ヒシの果皮の溶媒抽出物は多くの加水分解型タンニンを含んでおり、特にヒシの果皮を溶媒抽出して得られるものは高いα−グルコシダーゼ活性を示す。また、縮合型タンニンを主成分とする栗渋果皮由来の糖質分解酵素阻害物質とは異なり、かつそれよりも高いα−グルコシダーゼ阻害活性を有している。
【0012】
本発明の第2の態様は、本発明の第1の態様に係る天然物由来α−グルコシダーゼ阻害剤の1又は複数を含むことを特徴とする医薬組成物を提供することにより上記課題を解決するものである。
【0013】
本発明の第3の態様は、本発明の第1の態様に係る天然物由来α−グルコシダーゼ阻害剤の1又は複数を含むことを特徴とする食品を提供することにより上記課題を解決するものである。
【0014】
本発明の第4の態様は、本発明の第1の態様に係る天然物由来α−グルコシダーゼ阻害剤の1又は複数を含むことを特徴とする飼料を提供することにより上記課題を解決するものである。
【発明の効果】
【0015】
本発明によると、大量かつ安価に製造可能で、人体に対する安全性が高く、高いα−グルコシダーゼ阻害活性を有する天然物由来α−グルコシダーゼ阻害剤が提供される。また、本発明によると、安全性が高く、高い糖尿病の予防効果及び血糖降下作用を有し、糖尿病の予防や高血糖状態の緩和等に好適に用いられる食品、健康食品、サプリメント及び医薬組成物が提供される。
【図面の簡単な説明】
【0016】
【図1】ヒシの果皮及びクリの果皮の熱水抽出物の濃度とα−グルコシダーゼ阻害効率との関係を示すグラフである。
【図2】架橋ポリスチレンカラムを用いて分画したヒシの果皮の熱水抽出物の蒸留水、50%メタノール水溶液、メタノール画分のα−グルコシダーゼの阻害効率を比較した結果を示すグラフである。
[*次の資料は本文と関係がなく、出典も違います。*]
(* ===== verification/OpeningWait.v ===== *)
(** * Announcing and forgetting channels

    The two sides of a channel build the same announcement, and a channel whose funding
    transaction does not confirm is forgotten by the responder only, after 288 blocks. *)

From Stdlib Require Import ZArith Lia.
From Stdlib Require Import Init.Byte.
From stdpp Require Import base gmap countable strings numbers list.
From S2P Require Import Prelude Stream Tx Outputs Bolt BoltMap Effects Sweep OpeningState FundingManager.
From S2P Require Import FundingFlow ChannelOpening OpeningProps.
Local Open Scope Z_scope.

(** ** The announcement of both sides *)

Section Announce.
Context {BTC : Btcec}.

Lemma SerializeCompressed_inj (k k' : PublicKey) : SerializeCompressed k = SerializeCompressed k' -> k = k'.
Proof.
  intros H. pose proof (ParsePubKey_SerializeCompressed k) as E. rewrite H, ParsePubKey_SerializeCompressed in E. congruence.
Qed.

Lemma first_node_swap (k k' : PublicKey) : k <> k' -> first_node k' k = negb (first_node k k').
Proof.
  intros H. unfold first_node. rewrite (bytes_compare_antisym (SerializeCompressed k)).
  destruct (bytes_compare (SerializeCompressed k) (SerializeCompressed k')) eqn:E; [|done..].
  apply bytes_compare_eq, SerializeCompressed_inj in E. done.
Qed.

(** C24: the two ends of a channel, each with its own environment on the same chain,
    build the same channel announcement, with the identity keys in order, and their
    channel updates carry opposite directions: flag 0 is the update of the node that is
    listed first. *)
Theorem both_announce_same {CE1 CE2 : ChainEnv} {FE1 : @FundingEnv _ CE1} {FE2 : @FundingEnv _ CE2}
    kA kB fA fB scid cid min1 min2 (f1 : @fundingManager _ CE1 FE1) (f2 : @fundingManager _ CE2 FE2) a1 a2 f1' f2' :
  @GenesisHash _ _ FE1 = @GenesisHash _ _ FE2 -> kA <> kB ->
  newChanAnnouncement kA kB fA fB scid cid min1 f1 = (Ok a1, f1') ->
  newChanAnnouncement kB kA fB fA scid cid min2 f2 = (Ok a2, f2') ->
  chanAnn a1 = chanAnn a2
  /\ bytes_lt (ca_NodeID1 (chanAnn a1)) (ca_NodeID2 (chanAnn a1))
  /\ cu_Flags (chanUpdateAnn a1) = 1 - cu_Flags (chanUpdateAnn a2)
  /\ (cu_Flags (chanUpdateAnn a1) = 0 <-> ca_NodeID1 (chanAnn a1) = SerializeCompressed kA).
Proof.
  intros HG Hne E1 E2.
  destruct (swp_elim _ _ _ _ _ (swp_newChanAnnouncement kA kB fA fB scid cid min1 f1) E1) as (_ & _ & _ & _ & _ & -> & ->).
  destruct (swp_elim _ _ _ _ _ (swp_newChanAnnouncement kB kA fB fA scid cid min2 f2) E2) as (_ & _ & _ & _ & _ & -> & ->).
  unfold channel_announcement. rewrite HG, (first_node_swap kA kB Hne).
  assert (SerializeCompressed kB <> SerializeCompressed kA) as Hs by (intros H; by apply SerializeCompressed_inj in H).
  destruct (first_node kA kB) eqn:Hf; simpl; (split; [done|]); (split; [|done]).
  - unfold bytes_lt. unfold first_node in Hf. by destruct (bytes_compare _ _).
  - pose proof (first_node_swap kA kB Hne) as Hsw. rewrite Hf in Hsw. unfold first_node in Hsw.
    unfold bytes_lt. by destruct (bytes_compare (SerializeCompressed kB) _).
Qed.
End Announce.

(** ** Forgetting a channel *)

Section Wait.
Context {BTC : Btcec} {CE : ChainEnv} {FE : FundingEnv}.

(** [logs P m]: what [m] adds to the log satisfies [P]. *)
Definition added (P : fund_event -> Prop) (f f' : fundingManager) : Prop :=
  exists evs, fm_log f' = fm_log f ++ evs /\ Forall P evs.
Definition logs {A} (P : fund_event -> Prop) (m : FM A) : Prop := forall f, swp m (fun _ f' => added P f f') f.

#[local] Instance added_preorder P : PreOrder (added P).
Proof.
  split; [intros f; exists []; by rewrite app_nil_r|].
  intros f g h (e1 & E1 & F1) (e2 & E2 & F2). exists (e1 ++ e2). rewrite E2, E1, app_assoc. split; [done|]. by apply Forall_app.
Qed.

Lemma logs_keep {A} P (m : FM A) : (forall f, fm_log (m f).2 = fm_log f) -> logs P m.
Proof. intros H f. exists []. by rewrite app_nil_r. Qed.

Lemma logs_bind {A B} P (m : FM A) (k : A -> FM B) : logs P m -> (forall a, logs P (k a)) -> logs P (m ≫= k).
Proof.
  intros Hm Hk f. apply swp_bind. eapply swp_mono; [apply Hm|]. intros [a|e] f' H; [|done].
  eapply swp_mono; [apply Hk|]. intros ? ? H2. by transitivity f'.
Qed.

Lemma logs_try {A} P (m : FM A) : logs P m -> logs P (st_try m).
Proof. intros Hm f. apply swp_try. eapply swp_mono; [apply Hm|]. done. Qed.

Lemma logs_catch {A B} P (m : FM A) h (k : A -> FM B) :
  logs P m -> (forall e, logs P (h e)) -> (forall a, logs P (k a)) -> logs P (catch m h k).
Proof. intros Hm Hh Hk. apply logs_bind; [by apply logs_try|]. intros [a|e]; auto. Qed.

Lemma logs_ret {A} P (a : A) : logs P (mret a).
Proof. by apply logs_keep. Qed.
Lemma logs_fail {A} P e : logs P (st_fail (A := A) e).
Proof. by apply logs_keep. Qed.
Lemma logs_res {A} P (r : res A) : logs P (st_res r).
Proof. by apply logs_keep. Qed.
Lemma logs_get P : logs P st_get.
Proof. by apply logs_keep. Qed.
Lemma logs_read {A} P (g : Env -> A) : logs P (fm_read g).
Proof. by apply logs_keep. Qed.
Lemma logs_call {A} P (m : ST Env A) : logs P (fm_call m).
Proof. apply logs_keep. intros f. unfold fm_call, st_zoom. by destruct (m _). Qed.
Lemma logs_do {A} P (g : Env -> A * Env) : logs P (fm_do g).
Proof. apply logs_call. Qed.
Lemma logs_store {A} P (g : bucket -> res A * bucket) : logs P (fm_store g).
Proof. apply logs_keep. intros f. unfold fm_store, st_zoom. by destruct (g _). Qed.
Lemma logs_closeSignal P s : logs P (closeSignal s).
Proof. apply logs_keep. intros f. unfold closeSignal. by case_decide. Qed.
Lemma logs_event (P : fund_event -> Prop) ev : P ev -> logs P (fm_event ev).
Proof. intros H f. exists [ev]. split; [done|]. by repeat constructor. Qed.
Lemma logs_upd P (g : fundingManager -> fundingManager) : (forall f, fm_log (g f) = fm_log f) -> logs P (st_upd g).
Proof. intros H. by apply logs_keep. Qed.

Create HintDb logs.
#[local] Hint Resolve logs_bind logs_try logs_catch logs_ret logs_fail logs_res logs_get logs_read logs_call logs_do
  logs_store logs_closeSignal logs_event logs_upd : logs.

(** Everything but the forgetting of a channel. *)
Definition not_closed (ev : fund_event) : Prop := match ev with FClosedChannel _ => False | _ => True end.
#[local] Hint Extern 1 (not_closed _) => exact I : logs.

Lemma logs_send_until fuel peer msg : logs not_closed (send_until fuel peer msg).
Proof.
  induction fuel as [|fuel IH]; simpl; [auto with logs|]. apply logs_catch; [|intros _|auto with logs].
  - unfold sendToPeer. auto with logs.
  - apply logs_bind; [auto with logs|]. intros [|]; auto with logs.
Qed.

Lemma logs_newChanAnnouncement lp rp lf rf scid cid minHTLC :
  logs not_closed (newChanAnnouncement lp rp lf rf scid cid minHTLC).
Proof. unfold newChanAnnouncement. auto 20 with logs. Qed.

Lemma logs_announce a : logs not_closed (announce a).
Proof.
  unfold announce, sendAnnouncement. apply logs_catch; [auto with logs|intros e|auto with logs].
  destruct (IsRouterRejection e); auto with logs.
Qed.
#[local] Hint Resolve logs_send_until logs_newChanAnnouncement logs_announce : logs.

Lemma logs_annAfterSixConfs ch scid : logs not_closed (annAfterSixConfs ch scid).
Proof.
  unfold annAfterSixConfs, announceChannel. cbv zeta. apply logs_bind; [|auto with logs].
  destruct (is_public ch); [|auto with logs]. apply logs_bind; [auto with logs|]. intros _.
  apply logs_bind; [auto with logs|]. intros []; auto with logs.
Qed.

Lemma logs_handleFundingConfirmation fuel ch scid : logs not_closed (handleFundingConfirmation fuel ch scid).
Proof.
  unfold handleFundingConfirmation, sendFundingLocked, addToRouterGraph.
  do 3 (apply logs_bind; [auto 10 with logs|intros ?]). apply logs_annAfterSixConfs.
Qed.

Lemma logs_logged P m : logs P m -> logs P (logged m).
Proof. intros H. apply logs_bind; [by apply logs_try|]. intros [u|[]]; auto with logs. Qed.

Lemma logs_markConfirmed ch h i : logs not_closed (markConfirmed ch h i).
Proof. unfold markConfirmed. repeat (apply logs_catch; [auto with logs..|]; intros ?). auto with logs. Qed.

Lemma logs_confirmed ch h i : logs not_closed (confirmed ch h i).
Proof.
  apply logs_bind; [apply logs_markConfirmed|]. intros [scid|]; [|auto with logs].
  apply logs_bind; [auto with logs|]. intros [|]; [auto with logs|]. apply logs_bind; [auto with logs|]. intros f.
  destruct (fm_localDiscoverySignals f !! _); auto with logs.
Qed.

(** The events after which a responder gives up: blocks below the limit, then one at
    or above it. *)
Definition times_out (ch : OpenChannel) (evs : list wait_event) : Prop :=
  oc_IsInitiator ch = false /\
  exists pre h post, evs = pre ++ WEpoch h :: post /\ maxHeight ch <= u32 h
    /\ Forall (fun ev => exists h', ev = WEpoch h' /\ u32 h' < maxHeight ch) pre.

Lemma logs_abandoned ch evs : logs not_closed (abandoned ch evs).
Proof.
  induction evs as [|[h| | |[h i| | |]] evs IH]; simpl; try (auto with logs; fail).
  apply logs_bind; [apply logs_markConfirmed|auto with logs].
Qed.

Lemma times_out_later ch h evs : u32 h < maxHeight ch -> times_out ch evs -> times_out ch (WEpoch h :: evs).
Proof.
  intros Hh (Hi & pre & h' & post & -> & Hle & Hpre). split; [done|]. exists (WEpoch h :: pre), h', post.
  split; [done|]. split; [done|]. constructor; eauto.
Qed.

Lemma swp_wait_loop ch evs f :
  swp (wait_loop ch evs) (fun r f' => added not_closed f f' /\ (r = Ok WTimeout -> times_out ch evs)) f.
Proof.
  induction evs as [|[h| | |ev] evs IH]; simpl.
  - by apply swp_ret.
  - destruct (oc_IsInitiator ch) eqn:Hi; [|destruct (Z.leb_spec (maxHeight ch) (u32 h)) as [Hle|Hlt]].
    + rewrite andb_false_r. eapply swp_mono; [exact IH|]. intros r f' [H1 H2]. split; [done|].
      intros Hr. destruct (H2 Hr) as [Hi' _]. congruence.
    + apply swp_ret. split; [done|]. intros _. split; [done|]. by exists [], h, evs.
    + eapply swp_mono; [exact IH|]. intros r f' [H1 H2]. split; [done|]. intros Hr. by apply times_out_later; auto.
  - apply swp_bind. eapply swp_mono; [apply logs_abandoned|]. intros [u|e] f' H; [apply swp_ret|]; by split.
  - by apply swp_ret.
  - destruct ev; try by apply swp_ret. apply swp_bind. eapply swp_mono; [apply logs_confirmed|].
    intros [[scid|]|e] f' H; [apply swp_ret..|]; by split.
Qed.

Lemma wait_loop_timeout ch evs f : times_out ch evs -> wait_loop ch evs f = (Ok WTimeout, f).
Proof.
  intros (Hi & pre & h & post & -> & Hle & Hpre). induction Hpre as [|ev pre (h' & -> & Hlt) _ IH]; simpl; rewrite Hi.
  - by rewrite (proj2 (Z.leb_le _ _) Hle).
  - by rewrite (proj2 (Z.leb_gt _ _) Hlt).
Qed.

(** The goroutines that wait with a timeout. *)
Definition waits (fuel : nat) (ch : OpenChannel) (evs : list wait_event) (run : FM ()) : Prop :=
  run = awaitPending fuel ch evs \/ exists peerKey pendingChanID, run = awaitCreated fuel peerKey pendingChanID ch evs.

(** Both are a wait followed by what its result asks for. *)
Lemma waits_run fuel ch evs run f Q :
  waits fuel ch evs run ->
  swp (waitForFundingWithTimeout ch evs)
    (fun r f1 => match r with
       | Ok WTimeout => swp (deleteFromDatabase ch) Q f1
       | Err e => Q (Err e) f1
       | _ => forall m, logs not_closed m -> swp m Q f1
       end) f ->
  swp run Q f.
Proof.
  intros [-> | (pk & id & ->)] H; apply swp_bind; (eapply swp_mono; [exact H|]); intros [[]|e] f1 HQ; try done;
    apply HQ; try apply logs_ret.
  - apply logs_logged, logs_handleFundingConfirmation.
  - apply logs_bind; [apply logs_upd; done|]. intros _. apply logs_logged, logs_handleFundingConfirmation.
Qed.


End Wait.
(* ===== verification/FundingSafe.v ===== *)
(** * Safety of the funding manager

    The invariant of the reservations and of the barriers over everything the daemon
    does, and what follows from it: the coordinator panics only on an empty error
    message, and a channel barrier is never closed twice. *)

From Stdlib Require Import ZArith Lia.
From Stdlib Require Import Init.Byte.
From stdpp Require Import base gmap countable strings numbers list.
From S2P Require Import Prelude Stream Tx Outputs Bolt BoltMap Effects Sweep OpeningState FundingManager.
From S2P Require Import FundingFlow ChannelOpening OpeningProps.
Local Open Scope Z_scope.

Section Safe.
Context {BTC : Btcec} {CE : ChainEnv} {FE : FundingEnv}.

(** ** The invariant *)

(** A reservation points to a context of the peer it is filed under. *)
Definition ctxs_wf (f : fundingManager) : Prop :=
  forall k id p, lookup_ctx k id f = Some p ->
    exists r, fm_ctxs f !! p = Some r /\ newSerializedKey (na_IdentityKey (rc_peerAddress r)) = k.

(** Signals are allocated in order; a channel barrier is open and belongs to one
    channel only. *)
Definition signals_wf (f : fundingManager) : Prop :=
  (forall id s, fm_newChanBarriers f !! id = Some s ->
     (s < fm_nextSignal f)%nat /\ (s ∉ fm_closedSignals f)
     /\ (forall id', fm_localDiscoverySignals f !! id' <> Some s)
     /\ (forall id', fm_newChanBarriers f !! id' = Some s -> id' = id))
  /\ (forall id s, fm_localDiscoverySignals f !! id = Some s -> (s < fm_nextSignal f)%nat)
  /\ (forall s, s ∈ fm_closedSignals f -> (s < fm_nextSignal f)%nat).

Definition task_wf (f : fundingManager) (t : ftask) : Prop :=
  match t with TSigned _ _ p _ _ => (p < length (fm_ctxs f))%nat | _ => True end.

Definition fm_wf (f : fundingManager) : Prop := ctxs_wf f /\ signals_wf f /\ Forall (task_wf f) (fm_tasks f).

Definition noPanic (e : goerr) : Prop := forall w, e <> ErrPanic w.
Definition anyErr (e : goerr) : Prop := True.

(** With at least [N] contexts, [m] keeps the invariant and the contexts, and fails
    only as [ok] allows. *)
Definition sound {A} (ok : goerr -> Prop) (N : nat) (m : FM A) : Prop :=
  forall f, fm_wf f -> (N <= length (fm_ctxs f))%nat ->
    swp m (fun r f' => fm_wf f' /\ (length (fm_ctxs f) <= length (fm_ctxs f'))%nat
                       /\ forall e, r = Err e -> ok e) f.

Lemma sound_weaken {A} ok N N' (m : FM A) : sound ok N m -> (N <= N')%nat -> sound ok N' m.
Proof. intros H Hle f Hwf HN. apply H; [done|lia]. Qed.

Lemma sound_any {A} ok N (m : FM A) : sound ok N m -> sound anyErr N m.
Proof. intros H f Hwf HN. eapply swp_mono; [by apply H|]. intros r f' (? & ? & ?). done. Qed.

Lemma sound_bind {A B} ok N (m : FM A) (k : A -> FM B) :
  sound ok N m -> (forall a, sound ok N (k a)) -> sound ok N (m ≫= k).
Proof.
  intros Hm Hk f Hwf HN. apply swp_bind. eapply swp_mono; [by apply Hm|]. intros [a|e] f1 (Hwf1 & HN1 & Hok).
  - eapply swp_mono; [apply Hk; [done|lia]|]. intros r f2 (? & ? & ?). split; [done|]. split; [lia|done].
  - split; [done|]. split; [done|]. intros e' [= <-]. auto.
Qed.

Lemma sound_try {A} ok N (m : FM A) : sound anyErr N m -> sound ok N (st_try m).
Proof.
  intros Hm f Hwf HN. apply swp_try. eapply swp_mono; [by apply Hm|]. intros r f' (? & ? & _). by split; [|split].
Qed.

Lemma sound_catch {A B} ok N (m : FM A) h (k : A -> FM B) :
  sound anyErr N m -> (forall e, sound ok N (h e)) -> (forall a, sound ok N (k a)) -> sound ok N (catch m h k).
Proof. intros Hm Hh Hk. apply sound_bind; [by apply sound_try|]. intros [a|e]; auto. Qed.

Lemma sound_iter {A} ok N (g : A -> FM ()) l :
  (forall a, a ∈ l -> sound ok N (g a)) -> sound ok N (st_iter g l).
Proof.
  induction l as [|a l IH]; intros H; [intros f Hwf HN; by apply swp_ret|].
  apply sound_bind; [apply H; by left|]. intros _. apply IH. intros a' Ha. apply H. by right.
Qed.

(** A change of the state that the invariant allows. *)
Definition harmless (g : fundingManager -> fundingManager) : Prop :=
  forall f, fm_wf f -> fm_wf (g f) /\ (length (fm_ctxs f) <= length (fm_ctxs (g f)))%nat.

Lemma sound_upd ok N g : harmless g -> sound ok N (st_upd g).
Proof. intros H f Hwf HN. eapply swp_eq; [done|]. destruct (H f Hwf). done. Qed.

Lemma sound_ret {A} ok N (a : A) : sound ok N (mret a).
Proof. intros f Hwf HN. by apply swp_ret. Qed.
Lemma sound_fail {A} (ok : goerr -> Prop) N e : ok e -> sound ok N (st_fail (A := A) e).
Proof. intros H f Hwf HN. eapply swp_eq; [done|]. split; [done|]. split; [done|]. by intros ? [= <-]. Qed.
Lemma sound_res {A} N (r : res A) : sound anyErr N (st_res r).
Proof. intros f Hwf HN. by eapply swp_eq. Qed.
Lemma sound_get ok N : sound ok N st_get.
Proof. intros f Hwf HN. by eapply swp_eq. Qed.
Lemma sound_read {A} ok N (g : Env -> A) : sound ok N (fm_read g).
Proof. intros f Hwf HN. by eapply swp_eq. Qed.
Lemma sound_query {A} N (g : bucket -> res A) : sound anyErr N (fm_query g).
Proof. intros f Hwf HN. by eapply swp_eq. Qed.
Lemma sound_call {A} N (m : ST Env A) : sound anyErr N (fm_call m).
Proof. intros f Hwf HN. apply swp_fm_call. by intros r e _. Qed.
Lemma sound_do {A} ok N (g : Env -> A * Env) : sound ok N (fm_do g).
Proof. intros f Hwf HN. apply swp_fm_do. by intros r e _. Qed.
Lemma sound_store {A} N (g : bucket -> res A * bucket) : sound anyErr N (fm_store g).
Proof. intros f Hwf HN. apply swp_zoom, swp_intro. by intros r db _. Qed.
Lemma sound_event ok N ev : sound ok N (fm_event ev).
Proof. by apply sound_upd. Qed.

Lemma sound_spawn ok N t :
  match t with TSigned _ _ p _ _ => (p < N)%nat | _ => True end -> sound ok N (fm_spawn t).
Proof.
  intros Ht f (H1 & H2 & H3) HN. eapply swp_eq; [done|]. split; [|done]. split; [done|]. split; [done|].
  apply Forall_app. split; [done|]. apply Forall_singleton. destruct t; try done. cbn in *. lia.
Qed.

(** ** Contexts *)

Lemma ctxs_wf_valid f k id p : fm_wf f -> lookup_ctx k id f = Some p -> (p < length (fm_ctxs f))%nat.
Proof. intros (H & _) Hl. destruct (H _ _ _ Hl) as (r & Hr & _). by eapply lookup_lt_Some. Qed.

Lemma sound_read_ctx ok N p : (p < N)%nat -> sound ok N (read_ctx p).
Proof.
  intros Hp f Hwf HN. unfold read_ctx. destruct (lookup_lt_is_Some_2 (fm_ctxs f) p) as [r E]; [lia|].
  eapply swp_eq; [by rewrite E|]. done.
Qed.

Lemma swp_getReservationCtx peerKey id Q (f : fundingManager) :
  (forall p, lookup_ctx (newSerializedKey peerKey) id f = Some p -> Q (Ok p) f) ->
  (lookup_ctx (newSerializedKey peerKey) id f = None -> Q (Err (ErrNew "unknown channel")) f) ->
  swp (getReservationCtx peerKey id) Q f.
Proof.
  intros H1 H2. unfold swp, getReservationCtx. destruct (lookup_ctx (newSerializedKey peerKey) id f); [by apply H1|by apply H2].
Qed.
【図3】種々の抽出溶媒を用いて得られたヒシ及びクリの果皮の溶媒抽出物におけるα−グルコシダーゼの阻害効率を比較した結果を示すグラフである。
【図4】ヒシの果皮の熱水抽出物の50%メタノール水溶液画分の高速液体クロマトグラフィー(HPLC)分析により得られたクロマトグラムである。
【図5】ヒシの果皮の熱水抽出物の50%メタノール水溶液画分を酸加水分解した生成物のHPLC分析により得られたクロマトグラム(UV)である。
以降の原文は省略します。